Hamlet and civil parish in North Yorkshire, England

Whorlton is a hamlet and civil parish in North Yorkshire, England. It is very near Swainby and the A19, and 6 miles south west of Stokesley. It is the site of a deserted medieval village, a scheduled monument, the remains of Whorlton Castle and the Church of the Holy Rood. From 1974 to 2023 it was part of the Hambleton District. It is now administered by the unitary North Yorkshire Council.

==History==
In 1810 a hoard of Roman silver coins and metalwork, the Whorlton Hoard, was found near Whorl Hill.

The name is of Old English or Old Norse origin. It means the farmstead near Whorl Hill, the "round-topped" hill, from hwyrfel "circle". The place was first mentioned in the Domesday Book of 1086.

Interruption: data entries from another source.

(* ===== verification/GatewayThreads.v ===== *)
(** * FluxTrade: two threads send through one gateway

    [Gateway::send_packet] (src/gateway/src/gateway.cpp, 87-99) encodes into
    the gateway's only write buffer and hands the buffer to the transport, with
    no lock.  The gateway's thread calls it to answer logins and heartbeats, the
    response thread to send reports.  Here the call is cut between the two and
    the threads are interleaved. *)
From S2P Require Import Prelude Domain RingBuffer Wire Sessions Gateway GatewayRefine GatewayProperties.
Local Open Scope Z_scope.

Section Threads.
Context {X : Type} `{Transport X}.

(** A call of [send_packet]: the connection, and the encoder applied to the
    arguments of the call. *)
Record SendCall : Type := mkCall {
  sc_conn : Z;
  sc_encode : list Z -> Z * list Z;
}.
Definition call_of {P} `{Packet P} (conn_id : Z) (type : MessageType) (seq ts : Z) (packet : P) : SendCall :=
  mkCall conn_id (fun dest => encode dest 8192 type seq ts packet).
(** Where a thread is inside [send_packet]. *)
Inductive sender : Type :=
| Calling (c : SendCall)
| Encoded (c : SendCall) (len : Z)
| Returned (ok : bool).

Inductive send_step : Gateway X -> sender -> Gateway X -> sender -> Prop :=
| send_no_transport g c :
    g_transport g = None -> send_step g (Calling c) g (Returned false)
| send_encode g c x len b :
    g_transport g = Some x -> sc_encode c (g_write_buffer g) = (len, b) ->
    send_step g (Calling c) (set_write_buffer b g) (if len =? 0 then Returned false else Encoded c len)
| send_out g c len x ok x' :
    g_transport g = Some x -> t_send x (sc_conn c) (take (Z.to_nat len) (g_write_buffer g)) = (ok, x') ->
    send_step g (Encoded c len) (set_transport x' g) (Returned ok).

(** A step of the gateway's thread or of the response thread. *)
Inductive threads_step : Gateway X * sender * sender -> Gateway X * sender * sender -> Prop :=
| gateway_thread g s1 s2 g' s1' : send_step g s1 g' s1' -> threads_step (g, s1, s2) (g', s1', s2)
| response_thread g s1 s2 g' s2' : send_step g s2 g' s2' -> threads_step (g, s1, s2) (g', s1, s2').

(** The bytes of a packet with the header [encode] gives it. *)
Definition wire_bytes {P} `{Packet P} (type : MessageType) (seq ts : Z) (p : P) : list Z :=
  packet_bytes (pk_set_header {| mh_length := u16 (packet_size P); mh_type := u16 (MessageType_code type);
    mh_padding := mh_padding (pk_header p); mh_sequence := seq; mh_timestamp := ts |} p).

Lemma encode_fits {P} `{Packet P} dest type seq ts (p : P) :
  packet_size P <= 8192 ->
  encode dest 8192 type seq ts p = (packet_size P, wire_bytes type seq ts p ++ drop (Z.to_nat (packet_size P)) dest).
Proof. intros L. unfold encode. by destruct (Z.ltb_spec 8192 (packet_size P)); [lia|]. Qed.

(** A call nobody interrupts is [send_packet]. *)
Lemma send_alone {P} `{Packet P} id type seq ts (p : P) (g : Gateway X) s2 :
  let r := send_packet id type seq ts p g in
  rtc threads_step (g, Calling (call_of id type seq ts p), s2) (r.2, Returned r.1, s2).
Proof.
  unfold send_packet. destruct (g_transport g) as [x|] eqn:T; cbn.
  2:{ eapply rtc_l, rtc_refl. by apply gateway_thread, send_no_transport. }
  destruct (encode (g_write_buffer g) 8192 type seq ts p) as [len b] eqn:E.
  eapply rtc_l; [apply gateway_thread; by eapply send_encode|].
  destruct (len =? 0); [apply rtc_refl|].
  destruct (t_send x id (take (Z.to_nat len) b)) as [ok x'] eqn:S.
  eapply rtc_l, rtc_refl. apply gateway_thread. by eapply send_out.
Qed.
End Threads.

(** C29: the gateway's thread and the response thread can overwrite each
    other's packet in the shared write buffer.  When the response thread encodes
    a packet for connection [b] between the gateway thread's encoding and its
    sending of a packet no longer than it for connection [a], the transport is
    given the beginning of [b]'s packet for [a]: a client receives another
    client's report and never its own answer, and both calls return what the
    transport answers: success, where it accepts the bytes. *)
Theorem write_buffer_raced {X P Q} `{Transport X, Packet P, Packet Q} a b tp tq sp sq up uq (p : P) (q : Q)
    (x : X) (g : Gateway X) :
  g_transport g = Some x -> packet_sized q -> 0 < packet_size P -> packet_size P <= packet_size Q -> packet_size Q <= 8192 ->
  let bytes := wire_bytes tq sq uq q in
  let r1 := t_send x a (take (Z.to_nat (packet_size P)) bytes) in
  let r2 := t_send r1.2 b bytes in
  exists g', rtc threads_step (g, Calling (call_of a tp sp up p), Calling (call_of b tq sq uq q))
      (g', Returned r1.1, Returned r2.1) /\
    g_transport g' = Some r2.2.
Proof.
  intros T Sq HP HPQ HQ bytes r1 r2.
  assert (Z.of_nat (length bytes) = packet_size Q) as L by apply Sq.
  set (bp := wire_bytes tp sp up p ++ drop (Z.to_nat (packet_size P)) (g_write_buffer g)).
  set (bq := bytes ++ drop (Z.to_nat (packet_size Q)) bp).
  assert (take (Z.to_nat (packet_size Q)) bq = bytes) as Tq.
  { subst bq. rewrite take_app_le by lia. apply take_ge. lia. }
  assert (take (Z.to_nat (packet_size P)) bq = take (Z.to_nat (packet_size P)) bytes) as Tp
    by (subst bq; by rewrite take_app_le by lia).
  exists (set_transport r2.2 (set_transport r1.2 (set_write_buffer bq (set_write_buffer bp g)))). split; [|done].
  eapply rtc_l.
  { apply gateway_thread. eapply (send_encode g _ x (packet_size P) bp); [done|]. apply encode_fits. lia. }
  destruct (Z.eqb_spec (packet_size P) 0); [lia|]. eapply rtc_l.
  { apply response_thread. eapply (send_encode _ _ x (packet_size Q) bq); [done|]. by apply encode_fits. }
  destruct (Z.eqb_spec (packet_size Q) 0); [lia|]. eapply rtc_l.
  { apply gateway_thread. eapply (send_out _ _ _ x r1.1 r1.2); [done|]. cbn. rewrite Tp. apply surjective_pairing. }
  eapply rtc_l, rtc_refl. apply response_thread. eapply (send_out _ _ _ r1.2 r2.1 r2.2); [done|].
  cbn. rewrite Tq. apply surjective_pairing.
Qed.

(** A heartbeat answer to connection 7 and a report for connection 8. *)
Definition report_for_8 : RejectPacket := mkReject zero_header 1 10 6 (replicate 6 0) tail4.
Definition heartbeat_for_7 : HeartbeatPacket := mkHeartbeat zero_header.
Lemma write_buffer_raced_witness : exists g' ok1 ok2,
  rtc threads_step
    (one_client true, Calling (call_of 7 Heartbeat 0 3 heartbeat_for_7), Calling (call_of 8 Reject 5 4 report_for_8))
    (g', Returned ok1, Returned ok2) /\
  g_transport g' = Some (mkSimulation true [take 24 (wire_bytes Reject 5 4 report_for_8); wire_bytes Reject 5 4 report_for_8]).
Proof.
  destruct (write_buffer_raced 7 8 Heartbeat Reject 0 5 3 4 heartbeat_for_7 report_for_8 (mkSimulation true []) (one_client true))
    as (g' & R & T); [reflexivity|exact (reject_sized tail4 zero_header 1 10 6 eq_refl)|reflexivity|vm_compute; congruence..|].
  exists g', true, true. split; [exact R|exact T].
Defined.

Whorlton Castle was built by Robert de Meynell as a typical 12th century motte and bailey Norman castle. A gatehouse was added in the 14th century. The only remains visible today are the grade I listed gatehouse and traces of the grade II* listed undercrofts (or cellars) of the main building. Due to vandalism access to the site is restricted.

== Civil parish ==
The parish includes the much larger settlement of Swainby, and an extensive area of moorland in the Cleveland Hills south and east of Swainby. In 2011 the population of the parish was 597.